##### Data to examine
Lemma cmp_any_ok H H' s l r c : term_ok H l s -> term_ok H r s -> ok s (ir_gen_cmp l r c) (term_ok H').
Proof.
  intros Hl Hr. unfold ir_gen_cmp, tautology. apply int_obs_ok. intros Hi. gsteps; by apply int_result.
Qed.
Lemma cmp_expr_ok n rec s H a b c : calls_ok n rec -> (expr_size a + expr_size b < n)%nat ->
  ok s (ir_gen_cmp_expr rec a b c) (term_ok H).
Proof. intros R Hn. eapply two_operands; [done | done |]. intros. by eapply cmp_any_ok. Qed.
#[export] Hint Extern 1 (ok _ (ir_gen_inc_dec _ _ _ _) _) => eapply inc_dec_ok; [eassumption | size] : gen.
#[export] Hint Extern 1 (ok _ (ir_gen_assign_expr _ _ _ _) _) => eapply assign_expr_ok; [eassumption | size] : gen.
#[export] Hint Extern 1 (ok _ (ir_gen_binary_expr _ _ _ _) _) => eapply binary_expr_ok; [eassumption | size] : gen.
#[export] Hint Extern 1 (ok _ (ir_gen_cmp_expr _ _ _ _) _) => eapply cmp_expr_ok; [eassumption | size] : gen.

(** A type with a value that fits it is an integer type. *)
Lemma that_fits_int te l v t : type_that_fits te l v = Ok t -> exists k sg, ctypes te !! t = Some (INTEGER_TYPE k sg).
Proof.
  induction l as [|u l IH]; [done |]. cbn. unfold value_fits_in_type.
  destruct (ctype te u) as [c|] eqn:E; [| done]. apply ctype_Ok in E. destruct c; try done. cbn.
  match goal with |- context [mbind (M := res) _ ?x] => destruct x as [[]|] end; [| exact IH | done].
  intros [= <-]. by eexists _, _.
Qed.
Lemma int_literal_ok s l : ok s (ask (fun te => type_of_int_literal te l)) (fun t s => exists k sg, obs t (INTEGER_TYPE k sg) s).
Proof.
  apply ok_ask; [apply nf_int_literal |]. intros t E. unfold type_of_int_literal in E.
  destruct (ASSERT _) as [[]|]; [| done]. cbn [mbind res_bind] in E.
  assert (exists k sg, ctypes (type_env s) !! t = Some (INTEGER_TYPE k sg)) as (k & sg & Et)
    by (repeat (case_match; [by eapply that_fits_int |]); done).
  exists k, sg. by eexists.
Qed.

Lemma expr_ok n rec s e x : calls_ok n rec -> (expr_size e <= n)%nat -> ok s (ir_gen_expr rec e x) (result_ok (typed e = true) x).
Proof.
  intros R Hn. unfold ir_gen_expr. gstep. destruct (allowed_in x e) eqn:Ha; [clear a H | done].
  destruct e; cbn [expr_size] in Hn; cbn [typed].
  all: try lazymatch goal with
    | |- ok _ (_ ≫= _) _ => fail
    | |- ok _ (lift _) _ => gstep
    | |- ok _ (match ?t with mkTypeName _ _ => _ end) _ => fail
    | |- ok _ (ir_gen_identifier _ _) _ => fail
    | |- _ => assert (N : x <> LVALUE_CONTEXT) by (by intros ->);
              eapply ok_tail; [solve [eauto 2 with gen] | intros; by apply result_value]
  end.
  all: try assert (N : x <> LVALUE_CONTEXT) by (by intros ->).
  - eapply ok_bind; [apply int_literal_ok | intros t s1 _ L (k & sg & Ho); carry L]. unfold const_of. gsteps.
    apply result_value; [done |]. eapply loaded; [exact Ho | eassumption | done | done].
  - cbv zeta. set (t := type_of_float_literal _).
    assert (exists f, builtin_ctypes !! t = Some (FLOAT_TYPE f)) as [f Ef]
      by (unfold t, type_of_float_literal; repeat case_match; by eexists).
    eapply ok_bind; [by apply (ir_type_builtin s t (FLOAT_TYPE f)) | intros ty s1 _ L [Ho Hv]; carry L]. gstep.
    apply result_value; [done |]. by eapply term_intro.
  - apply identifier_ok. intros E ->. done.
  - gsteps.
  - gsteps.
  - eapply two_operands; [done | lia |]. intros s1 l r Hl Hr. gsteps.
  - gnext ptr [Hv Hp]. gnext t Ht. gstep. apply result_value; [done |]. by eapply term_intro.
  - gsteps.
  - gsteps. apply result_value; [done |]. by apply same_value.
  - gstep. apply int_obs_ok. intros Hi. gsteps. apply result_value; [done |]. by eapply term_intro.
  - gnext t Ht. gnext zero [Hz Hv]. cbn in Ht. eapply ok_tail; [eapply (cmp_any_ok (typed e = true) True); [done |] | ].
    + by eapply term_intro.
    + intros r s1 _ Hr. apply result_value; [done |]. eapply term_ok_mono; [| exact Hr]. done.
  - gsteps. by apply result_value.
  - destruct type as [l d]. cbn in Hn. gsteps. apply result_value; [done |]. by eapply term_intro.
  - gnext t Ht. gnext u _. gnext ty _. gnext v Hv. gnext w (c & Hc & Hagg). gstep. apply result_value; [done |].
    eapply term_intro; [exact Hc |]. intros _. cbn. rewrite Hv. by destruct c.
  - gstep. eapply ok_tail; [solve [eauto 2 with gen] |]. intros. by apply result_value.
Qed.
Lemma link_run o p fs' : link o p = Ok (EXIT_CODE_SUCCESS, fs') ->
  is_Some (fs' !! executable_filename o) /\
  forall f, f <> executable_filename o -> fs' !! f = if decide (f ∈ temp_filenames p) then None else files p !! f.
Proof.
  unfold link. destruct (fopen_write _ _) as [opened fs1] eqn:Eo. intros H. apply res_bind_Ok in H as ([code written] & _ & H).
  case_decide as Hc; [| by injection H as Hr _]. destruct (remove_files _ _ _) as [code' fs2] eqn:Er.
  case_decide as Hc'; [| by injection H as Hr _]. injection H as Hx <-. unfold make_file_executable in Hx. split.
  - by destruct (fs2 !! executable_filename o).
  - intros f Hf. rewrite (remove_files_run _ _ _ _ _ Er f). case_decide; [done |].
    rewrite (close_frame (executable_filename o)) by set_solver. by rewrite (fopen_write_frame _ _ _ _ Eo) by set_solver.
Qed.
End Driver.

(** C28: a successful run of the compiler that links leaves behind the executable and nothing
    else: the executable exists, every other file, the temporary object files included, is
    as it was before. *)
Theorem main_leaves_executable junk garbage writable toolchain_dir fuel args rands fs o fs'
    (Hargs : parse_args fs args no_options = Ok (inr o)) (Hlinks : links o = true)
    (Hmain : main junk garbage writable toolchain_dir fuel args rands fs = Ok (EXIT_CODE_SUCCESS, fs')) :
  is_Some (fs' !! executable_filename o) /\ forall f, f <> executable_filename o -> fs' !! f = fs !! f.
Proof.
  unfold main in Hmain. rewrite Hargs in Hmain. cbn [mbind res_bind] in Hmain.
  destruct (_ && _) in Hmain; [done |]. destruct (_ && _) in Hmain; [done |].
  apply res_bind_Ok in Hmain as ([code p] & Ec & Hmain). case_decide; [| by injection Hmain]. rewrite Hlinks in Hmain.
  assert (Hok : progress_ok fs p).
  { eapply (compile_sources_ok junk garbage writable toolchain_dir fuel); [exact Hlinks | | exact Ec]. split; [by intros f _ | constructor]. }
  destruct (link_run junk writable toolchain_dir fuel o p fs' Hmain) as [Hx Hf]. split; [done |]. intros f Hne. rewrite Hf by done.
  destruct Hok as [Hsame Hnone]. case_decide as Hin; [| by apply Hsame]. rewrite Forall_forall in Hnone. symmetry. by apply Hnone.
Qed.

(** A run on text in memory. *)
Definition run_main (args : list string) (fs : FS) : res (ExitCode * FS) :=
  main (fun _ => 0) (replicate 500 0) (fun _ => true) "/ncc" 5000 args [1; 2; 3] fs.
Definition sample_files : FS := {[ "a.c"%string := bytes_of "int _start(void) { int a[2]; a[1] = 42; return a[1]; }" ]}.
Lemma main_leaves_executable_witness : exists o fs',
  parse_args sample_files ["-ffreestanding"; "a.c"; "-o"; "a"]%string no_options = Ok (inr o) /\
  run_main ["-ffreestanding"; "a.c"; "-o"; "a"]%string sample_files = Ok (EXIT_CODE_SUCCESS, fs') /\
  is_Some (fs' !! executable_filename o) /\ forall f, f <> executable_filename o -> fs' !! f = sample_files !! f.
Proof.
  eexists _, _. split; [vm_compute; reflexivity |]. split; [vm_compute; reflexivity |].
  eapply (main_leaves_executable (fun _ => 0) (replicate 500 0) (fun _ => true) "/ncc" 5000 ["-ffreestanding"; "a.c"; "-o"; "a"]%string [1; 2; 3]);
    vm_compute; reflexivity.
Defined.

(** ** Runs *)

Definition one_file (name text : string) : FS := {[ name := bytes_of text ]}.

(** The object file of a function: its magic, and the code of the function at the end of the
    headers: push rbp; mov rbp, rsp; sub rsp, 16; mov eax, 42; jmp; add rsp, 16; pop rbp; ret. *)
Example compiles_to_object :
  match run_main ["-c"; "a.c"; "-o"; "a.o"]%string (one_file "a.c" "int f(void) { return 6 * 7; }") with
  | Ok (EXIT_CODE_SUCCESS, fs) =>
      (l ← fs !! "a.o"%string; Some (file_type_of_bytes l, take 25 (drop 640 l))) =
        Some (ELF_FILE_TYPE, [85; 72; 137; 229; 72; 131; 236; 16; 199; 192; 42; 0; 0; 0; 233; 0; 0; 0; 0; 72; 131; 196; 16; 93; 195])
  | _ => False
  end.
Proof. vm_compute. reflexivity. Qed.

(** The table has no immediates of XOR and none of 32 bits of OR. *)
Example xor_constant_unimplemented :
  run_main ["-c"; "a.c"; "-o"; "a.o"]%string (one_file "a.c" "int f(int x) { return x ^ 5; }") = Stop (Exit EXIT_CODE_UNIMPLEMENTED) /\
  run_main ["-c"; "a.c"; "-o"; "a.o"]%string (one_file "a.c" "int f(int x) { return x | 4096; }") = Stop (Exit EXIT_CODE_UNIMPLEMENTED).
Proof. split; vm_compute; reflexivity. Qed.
##########
##### Data to examine
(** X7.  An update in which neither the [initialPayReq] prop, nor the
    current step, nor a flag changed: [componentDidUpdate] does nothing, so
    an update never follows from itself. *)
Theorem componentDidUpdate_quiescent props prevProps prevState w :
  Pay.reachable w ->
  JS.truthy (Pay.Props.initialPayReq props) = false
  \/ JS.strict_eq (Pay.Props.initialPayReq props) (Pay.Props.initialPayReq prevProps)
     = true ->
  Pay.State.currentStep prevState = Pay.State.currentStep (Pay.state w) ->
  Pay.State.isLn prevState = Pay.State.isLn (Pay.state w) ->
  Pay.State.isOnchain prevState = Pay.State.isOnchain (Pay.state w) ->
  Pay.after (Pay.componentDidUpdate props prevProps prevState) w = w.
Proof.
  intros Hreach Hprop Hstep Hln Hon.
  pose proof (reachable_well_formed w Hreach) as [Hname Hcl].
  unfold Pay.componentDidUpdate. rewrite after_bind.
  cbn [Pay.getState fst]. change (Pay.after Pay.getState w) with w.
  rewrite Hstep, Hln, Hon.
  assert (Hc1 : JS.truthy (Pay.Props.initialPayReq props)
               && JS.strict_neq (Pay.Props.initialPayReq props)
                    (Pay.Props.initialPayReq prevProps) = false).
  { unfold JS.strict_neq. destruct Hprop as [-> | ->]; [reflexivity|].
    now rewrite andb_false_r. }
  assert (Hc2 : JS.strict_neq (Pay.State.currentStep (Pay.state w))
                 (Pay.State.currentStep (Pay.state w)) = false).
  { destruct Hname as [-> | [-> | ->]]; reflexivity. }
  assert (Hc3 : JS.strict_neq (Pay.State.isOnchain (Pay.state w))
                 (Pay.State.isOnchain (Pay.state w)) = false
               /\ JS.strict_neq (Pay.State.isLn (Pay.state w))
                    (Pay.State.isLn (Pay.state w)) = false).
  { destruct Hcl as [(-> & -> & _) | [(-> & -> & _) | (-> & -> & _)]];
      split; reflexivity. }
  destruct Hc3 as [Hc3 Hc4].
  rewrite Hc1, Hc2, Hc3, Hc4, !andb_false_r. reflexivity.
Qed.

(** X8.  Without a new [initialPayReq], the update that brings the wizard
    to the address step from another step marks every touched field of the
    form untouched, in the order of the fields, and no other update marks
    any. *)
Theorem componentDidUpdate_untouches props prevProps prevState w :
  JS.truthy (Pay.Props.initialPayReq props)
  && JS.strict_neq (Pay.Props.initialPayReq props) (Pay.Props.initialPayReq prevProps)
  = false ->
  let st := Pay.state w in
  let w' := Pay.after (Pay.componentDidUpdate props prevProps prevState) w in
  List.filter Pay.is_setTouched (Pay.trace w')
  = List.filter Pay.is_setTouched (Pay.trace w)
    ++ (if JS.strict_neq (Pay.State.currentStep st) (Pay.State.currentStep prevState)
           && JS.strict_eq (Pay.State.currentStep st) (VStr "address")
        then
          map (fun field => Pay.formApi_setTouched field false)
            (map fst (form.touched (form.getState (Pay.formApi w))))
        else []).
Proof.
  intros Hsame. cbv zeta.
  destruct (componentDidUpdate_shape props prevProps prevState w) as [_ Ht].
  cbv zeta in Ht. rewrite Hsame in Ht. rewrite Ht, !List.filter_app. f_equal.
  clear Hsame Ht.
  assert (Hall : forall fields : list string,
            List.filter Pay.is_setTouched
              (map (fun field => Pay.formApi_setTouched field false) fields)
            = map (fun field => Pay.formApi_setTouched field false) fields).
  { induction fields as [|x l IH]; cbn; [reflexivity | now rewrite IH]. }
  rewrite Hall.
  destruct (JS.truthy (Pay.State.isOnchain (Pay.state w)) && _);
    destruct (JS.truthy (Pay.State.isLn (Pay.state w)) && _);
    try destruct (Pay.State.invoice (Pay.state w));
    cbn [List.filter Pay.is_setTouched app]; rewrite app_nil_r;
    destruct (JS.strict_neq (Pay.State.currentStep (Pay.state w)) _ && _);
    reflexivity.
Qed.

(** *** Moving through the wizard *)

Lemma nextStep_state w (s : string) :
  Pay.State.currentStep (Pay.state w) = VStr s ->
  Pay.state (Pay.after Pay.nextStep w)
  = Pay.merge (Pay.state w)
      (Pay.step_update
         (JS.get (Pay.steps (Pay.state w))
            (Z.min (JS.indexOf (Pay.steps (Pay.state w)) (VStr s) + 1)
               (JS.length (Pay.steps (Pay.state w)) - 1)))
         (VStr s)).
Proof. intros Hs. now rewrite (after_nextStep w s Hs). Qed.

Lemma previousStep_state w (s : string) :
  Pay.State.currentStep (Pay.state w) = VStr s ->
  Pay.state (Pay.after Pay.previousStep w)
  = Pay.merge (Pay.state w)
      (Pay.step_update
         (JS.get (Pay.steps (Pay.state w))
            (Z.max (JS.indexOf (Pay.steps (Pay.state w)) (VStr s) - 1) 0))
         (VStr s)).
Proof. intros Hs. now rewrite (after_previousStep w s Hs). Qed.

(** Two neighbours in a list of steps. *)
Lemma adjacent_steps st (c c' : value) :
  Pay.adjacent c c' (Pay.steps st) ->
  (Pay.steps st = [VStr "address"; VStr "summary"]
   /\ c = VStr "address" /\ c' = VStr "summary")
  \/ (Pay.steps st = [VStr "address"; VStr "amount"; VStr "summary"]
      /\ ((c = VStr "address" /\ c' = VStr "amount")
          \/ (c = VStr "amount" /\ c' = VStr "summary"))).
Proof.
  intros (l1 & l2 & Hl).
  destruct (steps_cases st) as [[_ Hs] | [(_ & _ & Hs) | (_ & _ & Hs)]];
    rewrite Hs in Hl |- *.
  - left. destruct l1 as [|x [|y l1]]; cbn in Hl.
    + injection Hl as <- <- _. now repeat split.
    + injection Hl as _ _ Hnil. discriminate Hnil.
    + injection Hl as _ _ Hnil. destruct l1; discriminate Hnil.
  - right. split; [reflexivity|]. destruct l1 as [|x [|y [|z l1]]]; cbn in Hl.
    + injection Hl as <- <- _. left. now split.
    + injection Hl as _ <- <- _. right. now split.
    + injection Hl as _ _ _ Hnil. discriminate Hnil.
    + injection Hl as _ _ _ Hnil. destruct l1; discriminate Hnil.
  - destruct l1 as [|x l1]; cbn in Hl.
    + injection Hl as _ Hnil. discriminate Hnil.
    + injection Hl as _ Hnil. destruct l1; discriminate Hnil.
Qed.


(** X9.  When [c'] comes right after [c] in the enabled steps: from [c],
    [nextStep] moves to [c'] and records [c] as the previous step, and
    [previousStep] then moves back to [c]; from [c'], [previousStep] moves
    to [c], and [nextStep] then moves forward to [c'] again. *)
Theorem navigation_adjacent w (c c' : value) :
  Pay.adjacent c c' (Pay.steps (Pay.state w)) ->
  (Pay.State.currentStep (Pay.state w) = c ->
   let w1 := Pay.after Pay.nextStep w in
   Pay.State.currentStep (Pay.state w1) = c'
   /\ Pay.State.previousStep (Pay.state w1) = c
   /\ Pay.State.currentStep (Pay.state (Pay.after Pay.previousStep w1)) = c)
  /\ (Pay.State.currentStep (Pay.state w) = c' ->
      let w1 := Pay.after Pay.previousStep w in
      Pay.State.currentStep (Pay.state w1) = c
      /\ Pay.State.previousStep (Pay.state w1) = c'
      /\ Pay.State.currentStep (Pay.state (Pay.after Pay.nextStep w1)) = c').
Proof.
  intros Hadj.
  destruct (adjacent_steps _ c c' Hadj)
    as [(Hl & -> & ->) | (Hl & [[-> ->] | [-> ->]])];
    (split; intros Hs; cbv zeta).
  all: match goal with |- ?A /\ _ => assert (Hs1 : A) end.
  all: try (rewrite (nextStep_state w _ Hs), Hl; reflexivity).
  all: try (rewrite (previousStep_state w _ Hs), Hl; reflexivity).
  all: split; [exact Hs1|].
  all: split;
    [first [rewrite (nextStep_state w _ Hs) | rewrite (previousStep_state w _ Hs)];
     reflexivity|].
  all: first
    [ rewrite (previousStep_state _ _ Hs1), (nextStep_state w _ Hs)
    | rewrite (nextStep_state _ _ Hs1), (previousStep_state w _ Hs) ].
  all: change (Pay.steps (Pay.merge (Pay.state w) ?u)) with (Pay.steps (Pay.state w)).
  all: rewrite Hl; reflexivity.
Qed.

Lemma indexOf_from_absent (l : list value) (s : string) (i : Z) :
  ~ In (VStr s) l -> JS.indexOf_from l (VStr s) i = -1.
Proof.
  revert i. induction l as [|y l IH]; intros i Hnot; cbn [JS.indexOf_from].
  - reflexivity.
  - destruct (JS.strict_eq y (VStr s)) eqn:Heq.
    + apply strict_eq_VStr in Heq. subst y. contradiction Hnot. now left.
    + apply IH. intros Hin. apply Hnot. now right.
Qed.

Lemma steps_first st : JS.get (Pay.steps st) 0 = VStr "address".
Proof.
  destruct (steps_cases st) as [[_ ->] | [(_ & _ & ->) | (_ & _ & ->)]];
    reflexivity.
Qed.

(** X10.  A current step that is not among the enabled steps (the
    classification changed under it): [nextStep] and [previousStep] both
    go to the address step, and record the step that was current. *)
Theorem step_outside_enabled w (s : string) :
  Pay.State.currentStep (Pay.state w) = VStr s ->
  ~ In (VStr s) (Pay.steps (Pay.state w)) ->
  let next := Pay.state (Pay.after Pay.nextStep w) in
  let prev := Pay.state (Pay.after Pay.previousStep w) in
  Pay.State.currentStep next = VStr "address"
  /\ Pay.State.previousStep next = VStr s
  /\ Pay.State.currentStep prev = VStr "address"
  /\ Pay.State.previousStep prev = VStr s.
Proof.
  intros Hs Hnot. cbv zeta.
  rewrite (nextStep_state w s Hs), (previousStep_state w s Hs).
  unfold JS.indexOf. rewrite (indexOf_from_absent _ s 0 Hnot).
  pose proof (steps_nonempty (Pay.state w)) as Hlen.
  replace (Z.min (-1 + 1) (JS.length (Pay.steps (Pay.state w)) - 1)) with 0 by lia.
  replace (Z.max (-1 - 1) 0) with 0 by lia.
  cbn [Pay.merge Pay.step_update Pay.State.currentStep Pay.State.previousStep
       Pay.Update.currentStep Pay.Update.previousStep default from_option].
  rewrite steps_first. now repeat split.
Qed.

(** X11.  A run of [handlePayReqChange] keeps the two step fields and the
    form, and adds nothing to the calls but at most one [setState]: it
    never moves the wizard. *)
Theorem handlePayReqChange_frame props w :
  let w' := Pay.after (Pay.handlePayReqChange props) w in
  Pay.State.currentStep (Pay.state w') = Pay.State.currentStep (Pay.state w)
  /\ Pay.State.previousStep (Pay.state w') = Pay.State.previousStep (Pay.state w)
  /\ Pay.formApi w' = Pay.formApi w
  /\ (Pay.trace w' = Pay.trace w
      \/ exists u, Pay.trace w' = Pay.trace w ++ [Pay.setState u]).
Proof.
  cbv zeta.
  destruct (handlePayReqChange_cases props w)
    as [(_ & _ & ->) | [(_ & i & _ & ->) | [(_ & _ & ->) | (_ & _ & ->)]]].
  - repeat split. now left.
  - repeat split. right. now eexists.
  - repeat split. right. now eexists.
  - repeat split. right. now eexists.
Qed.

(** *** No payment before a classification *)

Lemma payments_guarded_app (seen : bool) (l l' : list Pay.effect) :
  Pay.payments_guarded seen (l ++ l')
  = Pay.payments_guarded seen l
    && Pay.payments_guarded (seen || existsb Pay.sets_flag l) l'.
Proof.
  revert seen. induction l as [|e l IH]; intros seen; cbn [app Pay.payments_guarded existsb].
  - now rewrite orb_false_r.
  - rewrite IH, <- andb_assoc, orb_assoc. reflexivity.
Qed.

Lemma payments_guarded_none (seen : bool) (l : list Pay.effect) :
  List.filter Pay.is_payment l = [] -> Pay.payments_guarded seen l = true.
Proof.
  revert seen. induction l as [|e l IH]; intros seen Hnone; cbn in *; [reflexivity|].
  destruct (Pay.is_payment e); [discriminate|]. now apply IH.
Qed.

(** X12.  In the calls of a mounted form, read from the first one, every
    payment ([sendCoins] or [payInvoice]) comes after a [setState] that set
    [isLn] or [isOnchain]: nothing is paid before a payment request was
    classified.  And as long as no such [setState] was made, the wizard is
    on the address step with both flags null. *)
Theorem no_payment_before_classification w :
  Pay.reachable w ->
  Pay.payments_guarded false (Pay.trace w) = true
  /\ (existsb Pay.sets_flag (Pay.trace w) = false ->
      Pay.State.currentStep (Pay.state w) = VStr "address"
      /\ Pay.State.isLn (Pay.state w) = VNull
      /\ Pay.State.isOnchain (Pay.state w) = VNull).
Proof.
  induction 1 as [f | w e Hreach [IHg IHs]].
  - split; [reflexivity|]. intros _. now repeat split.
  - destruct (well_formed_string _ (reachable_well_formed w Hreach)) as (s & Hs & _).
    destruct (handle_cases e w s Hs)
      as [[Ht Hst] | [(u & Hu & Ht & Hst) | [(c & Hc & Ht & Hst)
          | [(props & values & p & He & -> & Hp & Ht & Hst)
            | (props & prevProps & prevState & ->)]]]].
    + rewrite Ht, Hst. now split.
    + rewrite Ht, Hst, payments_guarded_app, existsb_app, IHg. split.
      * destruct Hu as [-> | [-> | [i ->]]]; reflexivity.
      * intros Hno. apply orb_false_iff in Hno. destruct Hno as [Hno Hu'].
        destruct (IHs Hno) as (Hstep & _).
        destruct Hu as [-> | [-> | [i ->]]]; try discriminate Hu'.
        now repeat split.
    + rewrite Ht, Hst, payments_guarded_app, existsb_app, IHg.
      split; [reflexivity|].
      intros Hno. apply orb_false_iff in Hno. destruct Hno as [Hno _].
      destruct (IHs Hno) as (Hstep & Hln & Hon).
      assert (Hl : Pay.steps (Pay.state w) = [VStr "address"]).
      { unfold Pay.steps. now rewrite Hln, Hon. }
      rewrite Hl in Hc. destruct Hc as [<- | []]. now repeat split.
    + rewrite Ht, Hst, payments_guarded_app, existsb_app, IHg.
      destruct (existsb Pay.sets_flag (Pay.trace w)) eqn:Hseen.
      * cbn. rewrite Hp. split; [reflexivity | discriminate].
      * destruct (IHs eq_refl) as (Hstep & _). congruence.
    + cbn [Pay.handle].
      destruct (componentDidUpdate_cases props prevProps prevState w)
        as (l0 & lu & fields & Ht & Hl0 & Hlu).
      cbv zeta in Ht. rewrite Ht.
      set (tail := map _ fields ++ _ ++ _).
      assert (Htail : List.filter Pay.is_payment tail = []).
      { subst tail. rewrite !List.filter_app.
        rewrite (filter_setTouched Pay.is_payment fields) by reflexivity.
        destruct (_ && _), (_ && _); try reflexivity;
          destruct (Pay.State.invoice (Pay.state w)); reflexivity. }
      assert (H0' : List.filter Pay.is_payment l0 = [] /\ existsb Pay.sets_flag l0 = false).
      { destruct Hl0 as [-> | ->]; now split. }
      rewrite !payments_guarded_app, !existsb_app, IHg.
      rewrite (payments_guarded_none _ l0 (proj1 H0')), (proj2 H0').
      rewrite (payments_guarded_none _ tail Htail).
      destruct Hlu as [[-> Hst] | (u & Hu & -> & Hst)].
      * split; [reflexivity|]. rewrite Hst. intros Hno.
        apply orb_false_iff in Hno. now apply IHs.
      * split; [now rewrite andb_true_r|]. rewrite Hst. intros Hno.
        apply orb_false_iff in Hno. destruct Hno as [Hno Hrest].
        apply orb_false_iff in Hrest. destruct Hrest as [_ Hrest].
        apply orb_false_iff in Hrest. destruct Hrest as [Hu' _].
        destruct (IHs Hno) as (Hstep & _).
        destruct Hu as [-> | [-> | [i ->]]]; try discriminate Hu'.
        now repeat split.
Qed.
##########
##### Data to examine
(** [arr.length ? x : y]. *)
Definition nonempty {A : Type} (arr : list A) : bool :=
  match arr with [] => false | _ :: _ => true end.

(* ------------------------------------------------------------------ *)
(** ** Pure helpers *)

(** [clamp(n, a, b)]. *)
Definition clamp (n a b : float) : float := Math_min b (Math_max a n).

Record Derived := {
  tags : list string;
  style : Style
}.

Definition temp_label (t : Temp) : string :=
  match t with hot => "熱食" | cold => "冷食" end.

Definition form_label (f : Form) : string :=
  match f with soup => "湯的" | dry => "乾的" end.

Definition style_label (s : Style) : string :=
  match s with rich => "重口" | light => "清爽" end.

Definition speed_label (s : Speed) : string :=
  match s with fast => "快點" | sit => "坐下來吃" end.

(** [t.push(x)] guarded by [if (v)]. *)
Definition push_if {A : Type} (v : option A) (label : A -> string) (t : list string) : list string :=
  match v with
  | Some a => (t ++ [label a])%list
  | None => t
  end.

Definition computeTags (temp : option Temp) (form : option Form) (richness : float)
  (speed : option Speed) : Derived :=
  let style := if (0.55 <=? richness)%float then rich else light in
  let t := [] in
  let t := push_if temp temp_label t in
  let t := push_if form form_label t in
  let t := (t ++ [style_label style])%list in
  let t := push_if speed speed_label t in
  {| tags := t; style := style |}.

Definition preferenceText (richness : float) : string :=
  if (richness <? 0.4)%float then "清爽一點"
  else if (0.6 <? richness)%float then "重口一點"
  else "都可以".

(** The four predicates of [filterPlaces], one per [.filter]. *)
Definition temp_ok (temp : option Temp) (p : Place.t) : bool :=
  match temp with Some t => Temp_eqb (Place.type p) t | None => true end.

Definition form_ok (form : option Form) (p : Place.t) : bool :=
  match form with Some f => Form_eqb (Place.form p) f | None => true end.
##########
• _Task objective_: In the listing above, transcribe exactly everything from the line containing "Lemma cmp_any_ok H" down to the line containing "ok s (ir_gen_cmp_expr", including both and nothing more.

• _Solution_:
Lemma cmp_any_ok H H' s l r c : term_ok H l s -> term_ok H r s -> ok s (ir_gen_cmp l r c) (term_ok H').
Proof.
  intros Hl Hr. unfold ir_gen_cmp, tautology. apply int_obs_ok. intros Hi. gsteps; by apply int_result.
Qed.
Lemma cmp_expr_ok n rec s H a b c : calls_ok n rec -> (expr_size a + expr_size b < n)%nat ->
  ok s (ir_gen_cmp_expr rec a b c) (term_ok H).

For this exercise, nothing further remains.